Alto Adige is an Italian local daily newspaper, based in Bolzano. It is sold in South Tyrol and since 1999 also in the province of Belluno. Prior to 2000, the newspaper was published with three local editions, for South Tyrol, Trentino and Belluno, when was subdivided with two new local newspapers: Trentino and Corriere delle Alpi. Since 2016, the newspaper has been part of the Athesia Group which, besides several radio stations, controls the daily newspaper Dolomiten.

==History and profile==
Alto Adige was founded in 1945 by the National Liberation Committee after the previous closure of the newspaper La Provincia di Bolzano in the same year, becoming the only Italian language newspaper in South Tyrol. Becoming a regional-circulation newspaper in 1946, in the 1950s decade the publisher, S.E.T.A., received financial aids from the Italian Government to defend the Italianization of South Tyrol and maintain the Brenner border with Austria.

Between 1958 and 1999 Alto Adige had two German language pages called Deutsches Blatt. For the Ladin (and occasionally also for the Romansh or Friulian) language minorities is published a weekly special page called Plata ladins. Another bi-weekly special page is published in alternating for the Cimbrian/Mócheno language minorities, called Di sait vo Lusèrn and Liaba lait.
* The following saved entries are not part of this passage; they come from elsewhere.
(* ===== verification/PolicyChain.v ===== *)
(** * PolicyChain: which policies judge a request, and the decision
    (src/src/gateway/enforcement.rs, server_sections/runtime_pipeline/part2.rs)

    Targeting, predicates and chain entries; the evaluation of a chain at a
    stage, sequential entries and parallel batches alike; and the merging of the
    decisions of the stages.  Arguments stand for the regular-expression
    library (a pattern either does not compile or is a test of names), for the
    derived deserialisers of predicates and stages, for the headers, and for the
    policies of the kinds that have no model here. *)

From Stdlib Require Import ZArith Ascii String.
From stdpp Require Import base gmap strings list sorting.
From S2P Require Import Prelude Text Float Lww Policy ToolAccess Rbac ToolCalls Firewall.

Definition eq_ignore_ascii_case (a b : string) : bool :=
  String.eqb (to_ascii_lowercase a) (to_ascii_lowercase b).

Inductive GatewaySelector :=
| AllGateways
| Single (name : string)
| Names (names : list string)
| SelectorRegex (regex : string).

Inductive TargetingScope := Organization | Team.

Record PolicyTargeting := mkTargeting {
  scope : TargetingScope;
  teams : option (list string);
  gateways : option GatewaySelector;
}.
Definition PolicyTargeting_default : PolicyTargeting := mkTargeting Organization None None.

Inductive ExecutionStage := PreRequest | PostRequest | PreResponse.
#[export] Instance ExecutionStage_eq_dec : EqDecision ExecutionStage.
Proof. solve_decision. Defined.
Definition stage_str (s : ExecutionStage) : string :=
  match s with
  | PreRequest => "pre_request"
  | PostRequest => "post_request"
  | PreResponse => "pre_response"
  end.

(** [WhenPredicate]; the hash map of headers as the list of its entries. *)
Record WhenPredicate := mkWhen {
  when_path : option string;
  when_header : option (list (string * string));
  when_model : option (list string);
}.
Definition WhenPredicate_default : WhenPredicate := mkWhen None None None.

Record ChainEntry := mkEntry {
  kind : string;
  when_ : WhenPredicate;
  entry_stage : option ExecutionStage;
  parallel : bool;
  targeting : option PolicyTargeting;
  has_when_predicate : bool;
}.
Definition from_parts (k : string) (w : WhenPredicate) (s : option ExecutionStage) (p : bool)
    (t : option PolicyTargeting) : ChainEntry := mkEntry k w s p t true.
Definition when_predicate (e : ChainEntry) : option WhenPredicate :=
  if has_when_predicate e then Some (when_ e) else None.

Definition OUTPUT_PHASE_ONLY_POLICY_KINDS : list string :=
  ["flagged-review"; "quality-scorer"; "human-oversight"; "citation-verifier"; "mnpi-filter";
   "financial-compliance"; "healthcare-compliance"; "legal-privilege"; "upl-filter";
   "bias-monitor"; "response-rewriter"; "request-rewriter"]%string.
Definition is_runtime_managed_policy (k : string) : bool :=
  bool_decide (k ∈ OUTPUT_PHASE_ONLY_POLICY_KINDS).
Definition default_stage_for_kind (k : string) : ExecutionStage :=
  if bool_decide (k ∈ OUTPUT_PHASE_ONLY_POLICY_KINDS) then PreResponse else PreRequest.
Definition stage_of (e : ChainEntry) : ExecutionStage :=
  default (default_stage_for_kind (kind e)) (entry_stage e).
Definition entry_runs_at_stage (e : ChainEntry) (s : ExecutionStage) : bool :=
  bool_decide (stage_of e = s)
  || String.eqb (kind e) "agent-firewall" && bool_decide (s = PreResponse).

(** ** Targeting *)
Section targeting.
Variable regex : string → option (string → bool).

(** [GatewaySelector::matches]. *)
Definition selector_matches (s : GatewaySelector) (gateway_name : option string) : bool :=
  match s with
  | AllGateways => true
  | Single name =>
      match gateway_name with Some pn => eq_ignore_ascii_case pn name | None => false end
  | Names names =>
      match gateway_name with
      | Some pn => existsb (eq_ignore_ascii_case pn) names
      | None => false
      end
  | SelectorRegex pattern =>
      match regex pattern with
      | Some is_match => is_match (default EmptyString gateway_name)
      | None => false
      end
  end.

(** [PolicyTargeting::is_applicable]. *)
Definition is_applicable (t : PolicyTargeting) (gateway_name : option string)
    (request_team_slugs : list string) : bool :=
  if negb (match gateways t with Some s => selector_matches s gateway_name | None => true end)
  then false
  else match scope t with
       | Organization => true
       | Team =>
           match teams t with
           | Some ((_ :: _) as declared) =>
               match request_team_slugs with
               | [] => false
               | _ => existsb (λ rt, existsb (eq_ignore_ascii_case rt) declared) request_team_slugs
               end
           | _ => false
           end
       end.
Definition is_applicable_for (e : ChainEntry) (gateway_name : option string)
    (request_team_slugs : list string) : bool :=
  match targeting e with
  | None => true
  | Some t => is_applicable t gateway_name request_team_slugs
  end.

(** [effective_chain_for_request]: the chain of the consumer group, else of the
    matched route, else of the gateway, less the entries that do not apply. *)
Definition effective_chain_for_request (group_chain route_chain : option (list ChainEntry))
    (chain_entries : list ChainEntry) (gateway_id : option string)
    (request_team_slugs : list string) : list ChainEntry :=
  filter (λ e, is_applicable_for e gateway_id request_team_slugs = true)
    (match group_chain with
     | Some chain => chain
     | None => match route_chain with Some chain => chain | None => chain_entries end
     end).
End targeting.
In 2016 Gruppo Editoriale L’Espresso sold the paper to the Athesia Group, which controls the daily newspaper Dolomiten, L'Adige, Trentino and several radio stations.
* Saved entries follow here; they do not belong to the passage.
(** ** The backend's sorted sets

    [zview at s k] is the sorted set under [k] when the backend's clock reads
    [at], empty when the key is missing or has expired.  A command runs at an
    instant of that clock, which does not advance within a script. *)
Class SortedSets := {
  Store : Type;
  zview : Z → Store → string → gmap string Z;
  zremrangebyscore : Z → string → Z → Store → Store;
  zadd : Z → string → Z → string → Store → Store;
  zrem : Z → string → string → Store → Store;
  expire : Z → string → Z → Store → Store;
  zremrangebyscore_view : ∀ t k max s,
    zview t (zremrangebyscore t k max s) k = filter (λ p, max < p.2) (zview t s k);
  zadd_view : ∀ t k score m s, zview t (zadd t k score m s) k = <[m := score]> (zview t s k);
  zrem_view : ∀ t k m s, zview t (zrem t k m s) k = delete m (zview t s k);
  expire_view : ∀ t t' k ttl s, 0 < ttl → t ≤ t' →
    zview t' (expire t k ttl s) k = if t' <? t + ttl * 1000000 then zview t s k else ∅;
  zremrangebyscore_ne : ∀ t t' k k' max s, k ≠ k' →
    zview t' (zremrangebyscore t k max s) k' = zview t' s k';
  zadd_ne : ∀ t t' k k' score m s, k ≠ k' → zview t' (zadd t k score m s) k' = zview t' s k';
  zrem_ne : ∀ t t' k k' m s, k ≠ k' → zview t' (zrem t k m s) k' = zview t' s k';
  expire_ne : ∀ t t' k k' ttl s, k ≠ k' → zview t' (expire t k ttl s) k' = zview t' s k';
}.

(** The lowest score of a sorted set. *)
Definition oldest_score (m : gmap string Z) : option Z :=
  map_fold (λ _ score acc, Some (match acc with Some a => Z.min a score | None => score end)) None m.

(** ** The script *)
Section script.
Context `{SortedSets}.

(** [tonumber] of an integer of the command: the nearest double, ties to even, which
    for these magnitudes is an integer again. *)
Definition tonumber (z : Z) : Z :=
  let m := Z.abs z in
  if m <=? 2 ^ 53 then z
  else
    let unit := 2 ^ (Z.log2 m - 52) in
    let q := m / unit in
    let r := 2 * (m mod unit) in
    let q := if (unit <? r) || ((r =? unit) && Z.odd q) then q + 1 else q in
    Z.sgn z * (q * unit).
(** [REDIS_ATOMIC_RATE_LIMIT_SCRIPT], run at the backend's instant [t]. *)
Definition atomic_script (t : Z) (key : string) (min_score now_score limit ttl_secs : Z)
    (member : string) (s : Store) : Store * (Z * Z * Z) :=
  let min_score := tonumber min_score in
  let now_score := tonumber now_score in
  let limit := tonumber limit in
  let ttl_secs := tonumber ttl_secs in
  let s := zremrangebyscore t key min_score s in
  let s := zadd t key now_score member s in
  let count := Z.of_nat (size (zview t s key)) in
  if limit <? count then
    let s := zrem t key member s in
    let s := expire t key ttl_secs s in
    (s, (0, count - 1, default (-1) (oldest_score (zview t s key))))
  else
    let s := expire t key ttl_secs s in
    (s, (1, count, default (-1) (oldest_score (zview t s key)))).

Record AtomicRedisCheckResult := mkCheck {
  chk_allowed : bool;
  chk_count : Z;
  chk_oldest : option f64;
}.
(** [i64 as f64] of a non-negative number. *)
Definition parse_atomic_redis_check_result (raw : Z * Z * Z) :
    Result AtomicRedisCheckResult string :=
  let '(flag, count, oldest) := raw in
  if negb ((flag =? 0) || (flag =? 1)) then Err "unexpected allowed flag"%string
  else if count <? 0 then Err "negative count"%string
  else Ok (mkCheck (flag =? 1) count (if 0 <=? oldest then Some (f64_of_u64 oldest) else None)).

Definition redis_i64_from_u64 (v : Z) : Z := Z.min v i64_max.
Definition redis_i64_from_micros (v : Z) : Z := Z.min v i64_max.
(** [saturating_mul] and [saturating_sub] of [i64]. *)
Definition window_us (window_secs : Z) : Z := Z.min i64_max (redis_i64_from_u64 window_secs * 1000000).
Definition min_score (now_us window_secs : Z) : Z := sat_sub_i64 now_us (window_us window_secs).

(** [(x).ceil() as u64]. *)
Definition f64_ceil_as_u64 (a : f64) : Z :=
  match a with
  | S754_finite false m e =>
      Z.min u64_max (if 0 <=? e then Z.pos m * 2 ^ e else - ((- Z.pos m) / 2 ^ (- e)))
  | S754_infinity false => u64_max
  | _ => 0
  end.
Definition f64_million : f64 := f64_of_u64 1000000.
(** [distributed_reset_at]; the guards on the score hold of a parsed one. *)
Definition distributed_reset_at (now_secs window_secs : Z) (oldest : option f64) : Z :=
  let window_secs := Z.max window_secs 1 in
  match oldest with
  | Some score =>
      if f64_is_finite score && f64_ge score f64_zero then
        Z.max (f64_ceil_as_u64
                 (f64_div (f64_add score (f64_mul (f64_of_u64 window_secs) f64_million)) f64_million))
              now_secs
      else wrap64 (now_secs + window_secs)
  | None => wrap64 (now_secs + window_secs)
  end.

(** ** Without a backend: [local_counter] *)
Definition local_check_and_increment_at (counters : gmap string (Z * Z)) (key : string)
    (limit window_secs now : Z) : gmap string (Z * Z) * (bool * Z * Z) :=
  let window_secs := Z.max window_secs 1 in
  let window_start := now / window_secs * window_secs in
  let window_end := wrap64 (window_start + window_secs) in
  let entry := default (0, window_start) (counters !! key) in
  let entry := if negb (entry.2 =? window_start) then (0, window_start) else entry in
  if limit <=? entry.1 then (<[key := entry]> counters, (false, 0, window_end))
  else
    let count := wrap64 (entry.1 + 1) in
    (<[key := (count, entry.2)]> counters, (true, sat_sub limit count, window_end)).

Record RateLimitResult := mkRateResult { allowed : bool; rl_remaining : Z; reset_at : Z }.

(** What a call meets: its clock, whether it connects, whether the answer of the
    script arrives (it may be lost before or after the script ran), the
    backend's own clock, and a fresh member. *)
Record CheckEnv := mkEnv {
  now_secs : Z;
  now_micros : Z;
  connects : bool;
  answer_lost : option bool;
  backend_at : Z;
  uuid : string;
}.
Record Shared := mkShared { store : Store; counters : gmap string (Z * Z) }.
Alto Adige had a circulation of 36,446 copies in 2008. Gruppo Editoriale L’Espresso claimed a circulation of 12,220 copies for the paper in 2013. The company reported that the paper had a circulation of 11,400 in 2014. According to the Italian Federation of Newspaper Publishers (FIEG), in February 2026, the paid circulation was 6,968 copies per day.